I pretty much keep my politics to my self. I'm not one to want to fight about them. But I'm sick of being told how ashamed my mother is with me for MY choice. I'm in my 40's and I don't think I should have to answer to her about this....she let me have it on Saturday. Our relationship is not great to begin with and this is making it worse.....Can I tell her to back off? Every time I try to speak up for my self she get so mad.
I really wish people would stop "letting people have it" just because they are on another part of the political spectrum!!! If your political opinion is offensive to someone then you have to decide what is more important to you - your opinion or the other person.
I read an article in Harper's Bazaar back in 2017 called "If You are Married to a Trump Supporter, Divorce Them". When did it become okay to make a politician more important to you than your spouse, sibling, neighbor, friend, etc.?

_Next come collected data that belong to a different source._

(* ===== verification/Boot.v ===== *)
(** * Start-up: src/src/kernel/main.c, loader.c, driver.c, device_tree.c and
    the UART's initialisation in pl011.c

    [kernel_main_early] runs with physical addresses, [secondary_main] on each
    secondary CPU, [kernel_main] (Shell.v) with virtual addresses.  The power
    controller's answers and what device registers hold are arguments; the loop
    that waits for a secondary CPU is left out. *)

From Stdlib Require Import Ascii.
From S2P Require Import Prelude Machine PageAlloc Heap HeapClaims MmuTable MmuBoot Vmsa VmsaWalk VmsaFault VmEnv Fs Log Process Task WaitQueue Sched SyncSched Sync Mutex Semaphore Condvar Ipc Kernel ProcTask Syscall Exception.

Open Scope kernel_scope.

(** [page_allocator_init] and [kernel_heap_init] of the layer below, and the
    five counters of each that the shell prints, in that order. *)
Class BootEnv (P : Type) := {
  be_page_init : Z → M P unit;
  be_heap_init : M P unit;
  be_page_counters : M P (list Z);
  be_heap_counters : M P (list Z);
}.

#[export] Instance kheap_boot : BootEnv kheap := {
  be_page_init := λ kernel_end, up (page_allocator_init kernel_end);
  be_heap_init := kernel_heap_init;
  be_page_counters := up (
    total ← page_allocator_total_pages; free ← page_allocator_free_pages; reserved ← page_allocator_reserved_bytes;
    invalid ← page_allocator_invalid_free_count; double ← page_allocator_double_free_count;
    mret [total; free; reserved; invalid; double]);
  be_heap_counters :=
    total ← kernel_heap_total_pages; used ← kernel_heap_used_bytes; free ← kernel_heap_free_bytes;
    allocs ← kernel_heap_allocation_count; failed ← kernel_heap_failed_allocations;
    mret [total; used; free; allocs; failed];
}.

(** ** Registers and constants *)

Definition QEMU_VIRT_PL011_BASE : Z := 0x09000000.
Definition PL011_IBRD : Z := QEMU_VIRT_PL011_BASE + 0x24.
Definition PL011_FBRD : Z := QEMU_VIRT_PL011_BASE + 0x28.
Definition PL011_LCRH : Z := QEMU_VIRT_PL011_BASE + 0x2c.
Definition PL011_CR : Z := QEMU_VIRT_PL011_BASE + 0x30.
Definition PL011_IMSC : Z := QEMU_VIRT_PL011_BASE + 0x38.
Definition PL011_ICR : Z := QEMU_VIRT_PL011_BASE + 0x44.
Definition PL011_LCRH_FEN : Z := 2 ^ 4.
Definition PL011_LCRH_WLEN : Z := Z.shiftl 3 5.
Definition PL011_CR_UARTEN : Z := 2 ^ 0.
Definition PL011_CR_TXE : Z := 2 ^ 8.
Definition PL011_CR_RXE : Z := 2 ^ 9.

Definition FDT_MAGIC : Z := 0xd00dfeed.

(** The user programs started after init. *)
Definition boot_services : list (string * string * Z) := [("/bin/test_pthread.elf", "pthread", 1)].

Definition newline : string := String "010" EmptyString.

(** The statics of driver.c, device_tree.c and main.c. *)
Record boot_statics : Type := BootStatics {
  uart_ready : Z;
  gic_ready : Z;
  timer_ready : Z;
  device_tree_pa : Z;
  device_tree_size : Z;
  device_tree_valid : Z;
  boot_stage : Z;
  boot_heartbeat : Z;
  secondary_ready : Z;
}.

#[export] Instance eta_boot_statics : Eta boot_statics := λ b,
  BootStatics (uart_ready b) (gic_ready b) (timer_ready b) (device_tree_pa b) (device_tree_size b)
    (device_tree_valid b) (boot_stage b) (boot_heartbeat b) (secondary_ready b).

Section boot.
Context {P : Type} `{FrameEnv P, !StackPages P, !BootEnv P}.

Record boot_state : Type := BootState {
  b_x : xstate P;
  b_statics : boot_statics;
}.

#[global] Instance eta_boot_state : Eta boot_state := λ b, BootState (b_x b) (b_statics b).

#[global, refine] Instance sub_b_x : Sub (xstate P) boot_state := {
  sub_get := b_x;
  sub_set := λ p s, s <| b_x := p |>;
}.
Proof. all: intros; by destruct t. Defined.

Abbreviation B := boot_state.

Definition b_k {A} (m : M (kstate P) A) : M B A := up (S := xstate P) (up m).
Definition b_irq {A} (m : M (irq_state (ostate P)) A) : M B A := up (S := xstate P) (up m).
Definition get_statics : M B boot_statics := gets b_statics.
Definition upd_statics (f : boot_statics → boot_statics) : M B unit := modify (λ s, s <| b_statics := f (b_statics s) |>).

(** ** The log with the current task in front *)

Definition KER_LOGF (cpu : Z) (fmt : string) (args : list log_arg) : M (kstate P) unit :=
  t ← k_t (arch_get_current_task cpu);
  curr ← (if is_null t then mret None else
          c ← sys_task t;
          mret (match name c with Some nm => Some (nm, Task.id c) | None => None end));
  k_o (o_fs (log_printf cpu curr fmt args)).

Definition KER_INFO (cpu : Z) (message : string) : M (kstate P) unit :=
  KER_LOGF cpu ("[info] %s" +:+ newline) [LogStr (Some message)].

(** ** Devices *)

Definition mmio_write (reg value : Z) : M (kstate P) unit := k_mach (emit (Ev_mmio reg value)).

Definition pl011_init : M (kstate P) unit :=
  k_mach (spin_lock_irqsave L_uart) ;;
  mmio_write PL011_CR 0 ;;
  mmio_write PL011_IMSC 0 ;;
  mmio_write PL011_ICR 0x7ff ;;
  mmio_write PL011_IBRD 13 ;;
  mmio_write PL011_FBRD 1 ;;
  mmio_write PL011_LCRH (bits [PL011_LCRH_FEN; PL011_LCRH_WLEN]) ;;
  mmio_write PL011_CR (bits [PL011_CR_UARTEN; PL011_CR_TXE; PL011_CR_RXE]) ;;
  k_mach (spin_unlock_irqrestore L_uart).

Definition driver_uart_is_ready : M B Z := b ← get_statics; mret (uart_ready b).
Definition driver_gic_is_ready : M B Z := b ← get_statics; mret (gic_ready b).
Definition driver_timer_is_ready : M B Z := b ← get_statics; mret (timer_ready b).

(** [console_init] and [log_init], which calls it. *)
Definition console_init : M B unit :=
  ready ← driver_uart_is_ready;
  whenM (ready =? 0) (b_k pl011_init).

Definition driver_system_init (cpu : Z) (regs : cpu_regs) : M B unit :=
  ready ← driver_uart_is_ready;
  whenM (ready =? 0) (b_k pl011_init ;; upd_statics (λ b, b <| uart_ready := 1 |>)) ;;
  ready ← driver_gic_is_ready;
  whenM (ready =? 0) (b_irq (gic_init cpu regs) ;; upd_statics (λ b, b <| gic_ready := 1 |>)) ;;
  ready ← driver_timer_is_ready;
  whenM (ready =? 0) (b_irq (timer_init cpu regs) ;; upd_statics (λ b, b <| timer_ready := 1 |>)).

Definition driver_secondary_init (cpu : Z) (regs : cpu_regs) : M B unit :=
  b_irq (gic_init_secondary cpu regs) ;;
  b_irq (timer_init cpu regs).

Definition driver_system_dump (cpu : Z) : M B unit :=
  b ← get_statics;
  let st r := LogStr (Some (if negb (r =? 0) then "ready" else "off")) in
  b_k (KER_LOGF cpu ("[driver] uart=%s gic=%s timer=%s" +:+ newline) [st (uart_ready b); st (gic_ready b); st (timer_ready b)]).

(** ** The device tree *)

Definition device_tree_init (fdt_pa : Z) : M B bool :=
  upd_statics (λ b, b <| device_tree_pa := 0 |> <| device_tree_size := 0 |> <| device_tree_valid := 0 |>) ;;
  if fdt_pa =? 0 then mret false else
  magic ← b_k (k_proc (load_le 4 fdt_pa));
  size ← b_k (k_proc (load_le 4 (fdt_pa + 4)));
  if negb (magic =? FDT_MAGIC) || (size =? 0) then mret false else
  upd_statics (λ b, b <| device_tree_pa := fdt_pa |> <| device_tree_size := size |> <| device_tree_valid := 1 |>) ;;
  mret true.

(** ** User services *)

(** The process takes the image over; it is not given back when there is no
    process. *)
Definition loader_load_process_image (cur : option (Z * Z)) (kstack : Z) (garbage : Vmsa.process) (path : string) : M (pstate P) Z :=
  image ← process_load_file_image path;
  match image with
  | None => mret 0
  | Some (buffer, image_size) => process_create_from_elf cur kstack garbage buffer image_size (Some path)
  end.

(** The loader as a task calls it. *)
Definition load_program (e : sys_env) (path : string) : M (kstate P) Z :=
  cur ← k_t (cur_space (se_cpu e));
  k_proc (loader_load_process_image cur (se_kstack e) (se_garbage e) path).

Definition kernel_spawn_init (e : sys_env) : M (kstate P) tptr :=
  let cpu := se_cpu e in
  proc ← load_program e "/bin/init.elf";
  if proc =? 0 then KER_INFO cpu "[boot] failed to load /bin/init.elf" ;; mret None else
  task ← k_t (create_user cpu (se_el0_entry e) proc "init");
  if is_null task then
    k_proc (process_destroy proc) ;;
    KER_INFO cpu "[boot] failed to create init task" ;;
    mret None
  else
  registered ← k_t (sched_register_init_task task);
  c ← sys_task task;
  if negb registered then
    _ ← k_t (sched_kill_task cpu (Task.id c));
    KER_INFO cpu "[boot] failed to register init task" ;;
    mret None
  else
  k_t (sched_wake_task cpu task) ;;
  KER_LOGF cpu ("[boot] spawned init task id=%lu" +:+ newline) [LogNum (Task.id c)] ;;
  mret task.

Definition kernel_spawn_service (e : sys_env) (path nm : string) : M (kstate P) unit :=
  let cpu := se_cpu e in
  proc ← load_program e path;
  if proc =? 0 then KER_LOGF cpu ("[boot] failed to load %s" +:+ newline) [LogStr (Some path)] else
  t ← k_t (create_user cpu (se_el0_entry e) proc nm);
  if is_null t then
    KER_LOGF cpu ("[boot] task_create_user failed: %s" +:+ newline) [LogStr (Some nm)] ;;
    k_proc (process_destroy proc)
  else
  adopted ← k_t (sched_adopt_task t);
  c ← sys_task t;
  if negb adopted then
    _ ← k_t (sched_kill_task cpu (Task.id c));
    KER_LOGF cpu ("[boot] init could not adopt %s" +:+ newline) [LogStr (Some nm)]
  else
  k_t (sched_wake_task cpu t) ;;
  KER_LOGF cpu ("[boot] spawned %s (%s)" +:+ newline) [LogStr (Some nm); LogStr (Some path)].

Definition kernel_start_user_services (e : sys_env) : M (kstate P) unit :=
  KER_INFO (se_cpu e) "starting user services" ;;
  init ← kernel_spawn_init e;
  if is_null init then KER_INFO (se_cpu e) "[boot] user services disabled: init unavailable" else
  forM_ boot_services (λ '(path, nm, count), forM_ (upto 0 count) (λ _, kernel_spawn_service e path nm)).

(** ** The start of the CPUs *)

(** What [psci_cpu_on] returns for a CPU, and whether it comes up in time. *)
Record psci_answers : Type := PsciAnswers {
  psci_version : Z;
  psci_cpu_on : Z → Z;
  psci_comes_up : Z → bool;
}.

Definition wake_cpu (psci : psci_answers) (boot_cpu_id entry_pa i : Z) : M B unit :=
  let log fmt args := b_k (KER_LOGF boot_cpu_id (fmt +:+ newline) args) in
  upd_statics (λ b, b <| secondary_ready := 0 |>) ;;
  b_k (k_mach (emit (Ev_sysreg "psci_cpu_on" i))) ;;
  let status := psci_cpu_on psci i in
  log "[boot] Waking CPU %u (MPIDR=%lx) return=%d" [LogNum i; LogNum i; LogNum status] ;;
  if status =? 0 then
    let ready := if psci_comes_up psci i then 1 else 0 in
    upd_statics (λ b, b <| secondary_ready := ready |>) ;;
    if negb (ready =? 0) then log "[boot] CPU %u is ready" [LogNum i]
    else log "[boot] CPU %u timed out (final check secondary_ready=%d)" [LogNum i; LogNum ready]
  else log "[boot] CPU %u wake failed: %d" [LogNum i; LogNum status].

(** [entry_pa] is the physical address of [secondary_entry], [vbar] that of the
    vector table; the kernel ends at [kernel_end ld]. *)
Definition kernel_main_early (ld : layout) (vbar entry_pa : Z) (regs : cpu_regs) (psci : psci_answers)
    (boot_fdt_pa boot_mpidr : Z) : M B unit :=
  let cpu := 0 in
  let logf fmt args := b_k (KER_LOGF cpu (fmt +:+ newline) args) in
  upd_statics (λ b, b <| boot_stage := 6 |>) ;;
  console_init ;;
  b_irq (exception_init vbar) ;;
  b_k (k_vm (up (S := P) (be_page_init (kernel_end ld)))) ;;
  found ← device_tree_init boot_fdt_pa;
  b ← get_statics;
  (if (found : bool) then logf "[boot] dtb pa=%lx size=%lu" [LogNum (device_tree_pa b); LogNum (device_tree_size b)]
   else b_k (KER_INFO cpu "[boot] no valid dtb supplied")) ;;
  driver_system_init cpu regs ;;
  b_k (k_vm (up (mmu_init ld))) ;;
  b_k (k_o (o_fs (log_write ("[boot] MMU initialized" +:+ newline)))) ;;
  b_k (k_t sched_init) ;;
  logf "[boot] entry_pa=%lx psci_version=%x" [LogNum entry_pa; LogNum (psci_version psci)] ;;
  let boot_cpu_id := Z.land boot_mpidr 0xFF in
  logf "[boot] Boot CPU MPIDR=%lx (ID=%u)" [LogNum boot_mpidr; LogNum boot_cpu_id] ;;
  forM_ (upto 0 4) (λ i, if i =? boot_cpu_id then mret () else wake_cpu psci boot_cpu_id entry_pa i).

Definition secondary_main_early : M B unit := b_k (k_vm (up mmu_init_secondary)).

(** Up to the loop, in which the CPU runs [schedule] and waits for an event. *)
Definition secondary_main (cpu vbar : Z) (regs : cpu_regs) : M B unit :=
  b_k (k_t (secondary_start cpu)) ;;
  b_irq (exception_init vbar) ;;
  driver_secondary_init cpu regs ;;
  b_irq arch_local_irq_enable ;;
  upd_statics (λ b, b <| secondary_ready := 1 |>) ;;
  b_k (KER_LOGF cpu ("[cpu] CPU %u online" +:+ newline) [LogNum cpu]).

End boot.

Arguments boot_state P : clear implicits.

Let's also remember that politicians are not angels. They are charismatic, ambitious individuals who seek power and influence. You do not know them, they are not coming to your house for dinner, they don't care about you specifically, they want your vote, and they have long-range plans and goals that don't include you! Remember the wise George Carlin: "It's a big club and you ain't in it!"
When I was in university I had fantastic debates with classmates with differing political views. We had friendly debates, each stating our position without slagging the other person's beliefs. I wish more people could do this. Now having said that I will not engage in any way with people who promote racism, sexism and homophobia to name a few.
You have an enshrined right to vote for the candidate you believe will best serve you. If you mother feels some else is the best person for her, she has the right to vote for that person.
But keep in mind, you do not have to stand for her abuse. If she lays into you, walk away, hang up the phone, you do not have to listen to her. Of course you can tell her to back off. If she does not stop, then you leave.
Set some boundaries. Of course she will get mad, but that is her issue not yours. Just as we give a small child having a tantrum a time out, give her a time out. Each time she starts, walk away. But keep standing up for yourself.
Until, in her late 70s. Then she became a Dem for some reason or other, and could think of no good Republican, bless her heart.
What I would do with your Mom is kind of turn it on her in a good way. Tell her "Mom, you raised me right. You raised me strong, and you raised me independent and able to think for myself. I can't thank you enough ever for all you did for me. But now I am thinking for myself. You know, our country is about evenly divided here, Mom. And what is wonderful is that we ALL CAME OUT and voted this time".
The other way, just say "You know, Mom, next time I am gonna think harder before I vote."
Or you know, nothing. Just say nothing. You aren't responsible for defending the party. You did your vote.
You know, I have a grandson who is much more conservative than I am. We can argue it, but always with love and affection. And I intend to untie him in the basement soon as I am certain the election is all over.
" it helps to be a little deaf"
DH was livid. He sent out a mass text this morning to all of our Morally Superior children and said THERE WILL BE NO POLITICS DISCUSSED IN THIS FAMILY. AND THERE WILL BE NO RESONSE TO THIS TEXT.
My mother, who lives to push my buttons, knows nothing at all about politics, just that she hates who she hates, based on nothing. She was positively giddy about the MSM's announcement the other day and told me "You have no other choice but to accept it" and then started laughing. I told her, mom, I have told you over and over and OVER AGAIN that I AM NOT going to discuss politics with you, and now I am hanging up the phone.
My son called and thought it would be a wise idea to tell me why the virus is still around, and why people are choosing to travel this holiday season. I told him, I WILL NOT DISCUSS POLITICS WITH YOU and he just went on, like I had said nothing. Which is when I ended the phone conversation with him.
Morally superior people feel like They Are Right and Everyone Else Is Wrong. There is no room for negotiation, no gray area, no nothing. And therefore, there is no talking to them.
So I'm fine with not speaking to any of these family members for a while. If they choose to respect me as a mother, daughter and human being in general, regardless of my political choices, then fine. Otherwise, they can kiss my arse.
It was not easy.
Leave the house if you can, if you have to.
Anytime anyone brings up a topic that is a "Hot Button" issue stop it right away and do not partake in the "conversation"
And yes you can tell her to back off.
This is true for ANY issue that might be one of conflicting views IF the the other person is not going to be civil about the conversation.